In general, these RefSeq records undergo an initial automated validation step before being released. The resulting record is a copy of a GenBank sequence, but processing may result in some corrections and more consistent feature annotation. The RefSeq record could then differ from the original GenBank record in details of the feature annotation format, names, publications, and cross-references to other databases including Entrez Gene. Of particular note is that the transcript is often provided as a separate RefSeq record for eukaryotic organisms. This is not done for GenBank genome submissions, which instantiate only the protein separately.

This process flow is supported by the Entrez Genome and Genome Project databases. The Entrez Genome Project database tracks whole-genome sequencing projects, other types of large-scale projects, and provides an overview of the organism as well as links to data and other resources. As new genome sequences are submitted to GenBank, the general status of that project is tracked in the Genome Project database. When the sequence is public for organelles or prokaryotic projects, the corresponding RefSeq record is generated automatically. Processing of eukaryotic genomes is more complex, largely because the volume of data is significant, and so these are processed by programs that are run manually.

The resulting genomic RefSeq data is represented in the Entrez Genome database, which represents the RefSeq collection of complete, or nearly complete, genomes and chromosomes that are generated at NCBI by GenBank extraction, collaboration, or the computational annotation pipeline. The Genome database is divided into several major taxonomic groups including: Archaea, Bacteria, Eukaryota, Viroids, Viruses, and Plasmids. The Entrez Genome website includes custom displays, analysis, and tools for prokaryotic and some eukaryotic genomes (see Table 4).

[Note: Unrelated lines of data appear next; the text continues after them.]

(** * Medical chatbot RAG system: content normalizer, response assembler,
      retrieval adapter and session history store.

    A shallow embedding of [src/chatbot_engine.py] and [src/app.py].
    Python values are an inductive type, Python [str] is a list of Unicode
    code points, raised exceptions are an explicit [Raise] outcome, and the
    process-wide [conversations] dict is a [gmap]. *)

From stdpp Require Import base option list gmap strings.
From Stdlib Require Import NArith ZArith Lia.
From Stdlib Require Ascii String.

Local Open Scope N_scope.

(** ** Python strings *)

Module PyStr.

(** A Python [str] is a sequence of code points; [len] is [length]. *)
Definition str := list N.

(** An ASCII literal of the source, as a [str]. *)
Definition lit (s : string) : str :=
  Ascii.N_of_ascii <$> String.list_ascii_of_string s.

(** [str.isspace] on one code point: the code points CPython treats as
    whitespace (bidirectional class WS, B or S, or category Zs). *)
Definition isspace (c : N) : bool :=
  ((9 <=? c) && (c <=? 13)) || ((28 <=? c) && (c <=? 32))
  || (c =? 133) || (c =? 160) || (c =? 5760)
  || ((8192 <=? c) && (c <=? 8202))
  || (c =? 8232) || (c =? 8233) || (c =? 8239) || (c =? 8287) || (c =? 12288).

Fixpoint lstrip (s : str) : str :=
  match s with
  | [] => []
  | c :: s' => if isspace c then lstrip s' else s
  end.

Definition rstrip (s : str) : str := reverse (lstrip (reverse s)).

(** [s.strip()] *)
Definition strip (s : str) : str := rstrip (lstrip s).

(** [sep.join(parts)] *)
Fixpoint join (sep : str) (parts : list str) : str :=
  match parts with
  | [] => []
  | [p] => p
  | p :: rest => p ++ sep ++ join sep rest
  end.

(** [s.lower()] on the ASCII letters.  The only non-ASCII code points whose
    lower-case form contains an ASCII letter are U+212A (to [k]) and U+0130
    (to [i] followed by U+0307); neither can complete the needle
    [aimessage], the one use [lower] is put to below. *)
Definition lower_char (c : N) : N :=
  if (65 <=? c) && (c <=? 90) then c + 32 else c.

Definition lower (s : str) : str := lower_char <$> s.

Fixpoint startswith (s p : str) : bool :=
  match p, s with
  | [], _ => true
  | _ :: _, [] => false
  | a :: p', b :: s' => bool_decide (a = b) && startswith s' p'
  end.

(** [needle in s] *)
Fixpoint contains (needle s : str) : bool :=
  startswith s needle ||
  match s with
  | [] => false
  | _ :: s' => contains needle s'
  end.

(** The separator ["\n\n"]. *)
Definition blank_line : str := [10; 10].

(** Truthiness of a [str]: non-empty. *)
Definition truthy (s : str) : bool :=
  match s with [] => false | _ :: _ => true end.

(** A string with a first and a last character, neither of them
    whitespace: what [strip] leaves when it leaves anything. *)
Definition stripped (s : str) : Prop :=
  s ≠ [] ∧ (∀ c, head s = Some c → isspace c = false)
         ∧ (∀ c, last s = Some c → isspace c = false).

End PyStr.
Export PyStr.

(** ** Python values and exceptions *)

#[warning="-register-all"]
Inductive pyval :=
| PNone
| PBool (b : bool)
| PInt (z : Z)
| PStr (s : str)
| PList (xs : list pyval)
| PDict (kvs : list (str * pyval)).

(** The exceptions derived from [Exception], those an [except Exception]
    clause catches; [OtherError cls msg] is one of class [cls].  What is
    raised outside that hierarchy ([KeyboardInterrupt], [SystemExit]) is a
    [BaseException_] signal of [Propagating] below. *)
Inductive exn :=
| TimeoutError (msg : str)
| AttributeError (msg : str)
| KeyError (msg : str)
| OtherError (cls : str) (msg : str).

(** [str(e)] *)
Definition exn_str (e : exn) : str :=
  match e with
  | TimeoutError m | AttributeError m | KeyError m | OtherError _ m => m
  end.

Inductive result (A : Type) :=
| Ok (a : A)
| Raise (e : exn).
Arguments Ok {A} a.
Arguments Raise {A} e.

Definition bind {A B} (r : result A) (k : A → result B) : result B :=
  match r with
  | Ok a => k a
  | Raise e => Raise e
  end.

Notation "x ←! r ; k" := (bind r (λ x, k))
  (at level 20, r at level 100, k at level 200, right associativity,
   format "x  ←!  r ;  '/' k").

RefSeq record processing of GenBank genomic data falls into four primary categories: chromosomes, microbial genomes, small complete genomes, and viruses.

Chromosomes

RefSeq records in this category are usually submitted directly to Entrez Genomes as a complete chromosome sequence representing an assembly of individual clones that are themselves available in GenBank. For some genomes, such as Drosophila melanogaster, the RefSeq representation uses a unit of interest to the research community and limits size to a chromosome arm rather than the complete chromosome. RefSeq records may also be available for some genomes that are not yet fully sequenced but for which complete sequence is available for individual chromosomes. These records may be annotated by the NCBI computational annotation pipeline, or they may be curated by an organism-specific collaborating group and undergo NCBI validation before being released.

Microbial Genomes

Similar to chromosomes, complete microbial genomes are submitted to GenBank, which are then automatically processed to create a RefSeq record. Microbial RefSeq records are not curated on an organism-by-organism basis but are subject to additional automatic validation and computational analysis. The vast increase in microbial genomes over the last few years has enabled the RefSeq group to build a system for the curation of protein clusters to unify protein and gene nomenclature across genomes. The manually curated annotation for the cluster of proteins is then applied to all complete microbial genomes that contain the protein of interest. Additional tools are used for the prediction and analysis of both coding regions and other genes such as tRNAs (tRNAscan-SE).

Small Complete Genomes

Smaller complete genomic sequences, including organelles, plasmids, and viruses are based on single GenBank records. Automatic processing scans GenBank daily for complete genome updates and new submissions; identified records are candidates for a complete genome RefSeq. These records are manually evaluated to make the final decision; if more than one genomic sequence is available for the genome, then only one is selected to become the RefSeq standard. This selection takes into account various factors including the level of annotation, strain information, and community input.

Access and Retrieval

RefSeq records can be accessed by direct query, BLAST, FTP download, or indirectly through links provided from several NCBI resources including Gene, Genome, Genome Project, and Map Viewer. In addition, RefSeq records are included in some computed resources, and therefore links may be found from those pages to individual RefSeq records. For example, the RefSeq collection is included in HomoloGene, UniGene, Clusters of Orthologous Groups of proteins (COG; Chapter 22) analysis, and in Conserved Domain Database (CDD; Chapter 3) analysis to identify proteins with similar domain architecture. Some links from Entrez databases to RefSeq records are based on Entrez Gene associations (e.g., links from OMIM; Chapter 7), whereas others are based on sequence similarity or RefSeq annotation content including links from PubMed. Links to RefSeq records may be found in the following resources:

The distinct accession number format used for RefSeq records (Table 1) makes it easy to spot links to RefSeq records from these and other NCBI resources. Several approaches to access and retrieve RefSeq records are described below.

Entrez Query Access

RefSeq records can be retrieved by querying various databases in the Entrez system (Chapter 15). All RefSeqs can be found in the Entrez Nucleotide or Protein databases, whereas queries in the Genome database retrieve the subset of the RefSeq collection that comprises complete genomic molecules. Together, Genome and Gene represent the entire RefSeq collection. See the RefSeq website for examples of Entrez queries. A subset is represented in Map Viewer. The genomic RefSeq is reported in the map, and the annotations are viewed in the Genes and Transcript maps.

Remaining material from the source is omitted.